Only the lines from the one containing "with 0%nat by" to the end of the data are wanted; print them exactly as they appear.

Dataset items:

....................

(** ** Sequence numbers *)

(** Reservations made one after the other, in whatever order their callers come:
    the SA after them and what each caller got. *)
Fixpoint reserveAll (o : OutboundSA) (counts : list Z) : OutboundSA * list (res (Z * Z)) :=
  match counts with
  | [] => (o, [])
  | c :: rest =>
      let '(o', _, r) := reserveSequenceNumbers o c in
      let '(o'', rs) := reserveAll o' rest in (o'', r :: rs)
  end.

(** The sequence numbers a granted reservation stands for. *)
Definition numbers (r : res (Z * Z)) : list Z :=
  match r with Ok (f, e) => seqZ f (e - f + 1) | _ => [] end.

(** How many numbers the callers ask for. *)
Definition demand (counts : list Z) : Z := foldr (λ c acc, Z.max 0 c + acc) 0 counts.

Lemma demand_nonneg counts : 0 ≤ demand counts.
Proof. induction counts; simpl; lia. Qed.

Lemma reserve_step o c : 0 ≤ seq o → seq o + Z.max 0 c < 2 ^ 64 →
  let '(o', asked, r) := reserveSequenceNumbers o c in
  seq o' = seq o + Z.max 0 c ∧ oaead o' = oaead o ∧ oparams o' = oparams o ∧ osalt o' = osalt o ∧ ospi o' = ospi o ∧
  (r = Ok (seq o + 1, seq o') ∧ 0 < c ∧ seq o' ≤ 0xffffffff ∨
   (∃ e, r = Err e) ∧ (c ≤ 0 ∨ 0xffffffff < seq o')) ∧
  asked = (0 <? c) && (ProactiveRekeySequence <=? seq o') && onRekey o.
Proof.
  intros H0 H64. unfold reserveSequenceNumbers. destruct (Z.leb_spec c 0).
  - rewrite (proj2 (Z.ltb_ge _ _)) by lia. split_and!; try done; [lia|]. right. split; [by eexists | lia].
  - rewrite (proj2 (Z.ltb_lt 0 c)) by lia. rewrite (u64_id c), (u64_id (seq o + c)) by lia.
    cbn [with_seq seq oaead oparams osalt ospi andb]. split_and!; try done; [lia|].
    destruct (Z.ltb_spec 0xffffffff (seq o + c)); [right; split; [by eexists | lia] | left].
    split_and!; [|lia..]. rewrite (u64_id (seq o + c - c)), u64_id by (rewrite ?u64_id; lia). do 2 f_equal. lia.
Qed.

Lemma reserveAll_numbers counts : ∀ o, 0 ≤ seq o → seq o + demand counts < 2 ^ 64 →
  NoDup (concat (numbers <$> (reserveAll o counts).2)) ∧
  Forall (λ n, seq o < n ≤ 0xffffffff) (concat (numbers <$> (reserveAll o counts).2)).
Proof.
  induction counts as [|c rest IH]; intros o H0 H64; [split; constructor|].
  cbn [demand foldr] in H64. fold (demand rest) in H64. pose proof (demand_nonneg rest).
  cbn [reserveAll]. pose proof (reserve_step o c H0 ltac:(lia)) as Hstep.
  destruct (reserveSequenceNumbers o c) as [[o' asked] r]. destruct Hstep as (Hs & _ & _ & _ & _ & Hr & _).
  destruct (IH o') as [Hnd Hall]; [lia..|]. destruct (reserveAll o' rest) as [o'' rs]. cbn [snd] in *.
  rewrite fmap_cons. cbn [concat]. rewrite Forall_forall in Hall.
  assert (∀ n, n ∈ numbers r → seq o < n ≤ seq o' ∧ n ≤ 0xffffffff) as Hnum.
  { destruct Hr as [(-> & ? & ?)|[[e ->] _]]; cbn [numbers]; intros n; [rewrite elem_of_seqZ; lia | set_solver]. }
  split.
  - apply NoDup_app. split_and!; [| | done].
    + destruct Hr as [(-> & _)|[[e ->] _]]; [apply NoDup_seqZ | constructor].
    + intros n Hn Hn'. apply Hnum in Hn. apply Hall in Hn'. lia.
  - apply Forall_app. split; apply Forall_forall; intros n Hn; [apply Hnum in Hn | apply Hall in Hn]; lia.
Qed.

Lemma espNonce_inj salt a b :
  0 ≤ a < 2 ^ 64 → 0 ≤ b < 2 ^ 64 → espNonce salt a = espNonce salt b → a = b.
Proof.
  unfold espNonce. intros Ha Hb H. apply app_inv_head in H.
  apply (f_equal be_of) in H. by rewrite !be_of_be_to_small in H by (simpl; lia).
Qed.
(* ===== verification/EspOpen.v ===== *)
(** * Opening: what the inbound side of package esp delivers

    Authentication, the replay commit and the trailer, and their composition
    with the sealing side: a packet the peer sealed comes out as it went in,
    once; nothing else is delivered. *)

From S2P Require Import Prelude Replay Store Esp EspSeal.
Import ReplayWindow.

Record inbound_ok (inb : InboundSA) : Prop := {
  in_aead : aead_ok (iaead inb);
  in_iv : IVLen (iparams inb) = 8%nat;
  in_icv : ICVLen (iparams inb) = 16%nat;
  in_salt : length (isalt inb) = 4%nat
}.

(** ** The trailer *)

Lemma padOK_padding n : ∀ i, padOK (padding (S i) n) i = true.
Proof.
  induction n as [|n IH]; intros i; [done|]. unfold padding in *. cbn [List.seq]. rewrite fmap_cons. cbn [padOK].
  rewrite (IH (S i)), andb_true_r. apply Z.eqb_eq. f_equal. lia.
Qed.

Lemma padOK_inv pad : ∀ i, padOK pad i = true → pad = padding (S i) (length pad).
Proof.
  induction pad as [|v pad IH]; intros i; [done|]. cbn [padOK]. intros H. bool_props. subst.
  unfold padding. cbn [length List.seq]. rewrite fmap_cons. f_equal; [f_equal; lia | by apply IH].
Qed.

Lemma parseTrailer_safe plain : safe (parseTrailer plain).
Proof.
  unfold parseTrailer. cbv zeta. destruct (Nat.ltb_spec (length plain) 2); [done|].
  destruct (negb _); [done|].
  apply safe_bind; [apply safe_idx; lia | intros pad _].
  apply safe_bind; [apply safe_idx; lia | intros nh _].
  destruct (Nat.ltb_spec (length plain) (Z.to_nat pad + 2)); [done|].
  apply safe_bind; [apply safe_slice; lia | intros padb _].
  destruct (negb _); [done|]. apply safe_bind; [apply safe_slice; lia | done].
Qed.

Lemma parseTrailer_espTrailer inner nh :
  parseTrailer (inner ++ espTrailer inner nh) = Ok (inner, nh).
Proof.
  unfold parseTrailer, espTrailer. pose proof (padLenOf_lt (length inner)) as Hlt.
  pose proof (padLenOf_aligned (length inner)) as Hal.
  set (k := padLenOf (length inner)) in *. set (l := inner ++ _).
  assert (length l = length inner + k + 2)%nat as Hl
    by (unfold l; rewrite !length_app, length_padding; simpl; lia).
  cbv zeta. rewrite Hl. rewrite (proj2 (Nat.ltb_ge _ _)) by lia. rewrite Hal. cbn [Nat.eqb negb].
  assert (u8 (Z.of_nat k) = Z.of_nat k) as Hk by (apply Z.mod_small; lia).
  assert (l !! (length inner + k + 2 - 2)%nat = Some (Z.of_nat k)) as E1.
  { unfold l. rewrite app_assoc, lookup_app_r by (rewrite length_app, length_padding; lia).
    rewrite length_app, length_padding. replace (_ - _ - _)%nat with 0%nat by lia. by rewrite Hk. }
  assert (l !! (length inner + k + 2 - 1)%nat = Some nh) as E2.
  { unfold l. rewrite app_assoc, lookup_app_r by (rewrite length_app, length_padding; lia).
    rewrite length_app, length_padding. replace (_ - _ - _)%nat with 1%nat by lia. done. }
  unfold idx. rewrite E1, E2. rbind. rewrite Nat2Z.id, (proj2 (Nat.ltb_ge _ _)) by lia.
  unfold l. rewrite (slice_app_exact inner (padding 1 k) _ (length inner + k + 2 - 2 - k)) by (pose proof (length_padding 1 k); lia). rbind.
  rewrite padOK_padding. cbn [negb].
  pose proof (slice_app_exact [] inner (padding 1 k ++ [u8 (Z.of_nat k); nh]) 0 (length inner + k + 2 - 2 - k)) as P.
  simpl app in P. rewrite P by (simpl; lia). done.
Qed.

....................

Result for this task:
    rewrite length_app, length_padding. replace (_ - _ - _)%nat with 0%nat by lia. by rewrite Hk. }
  assert (l !! (length inner + k + 2 - 1)%nat = Some nh) as E2.
  { unfold l. rewrite app_assoc, lookup_app_r by (rewrite length_app, length_padding; lia).
    rewrite length_app, length_padding. replace (_ - _ - _)%nat with 1%nat by lia. done. }
  unfold idx. rewrite E1, E2. rbind. rewrite Nat2Z.id, (proj2 (Nat.ltb_ge _ _)) by lia.
  unfold l. rewrite (slice_app_exact inner (padding 1 k) _ (length inner + k + 2 - 2 - k)) by (pose proof (length_padding 1 k); lia). rbind.
  rewrite padOK_padding. cbn [negb].
  pose proof (slice_app_exact [] inner (padding 1 k ++ [u8 (Z.of_nat k); nh]) 0 (length inner + k + 2 - 2 - k)) as P.
  simpl app in P. rewrite P by (simpl; lia). done.
Qed.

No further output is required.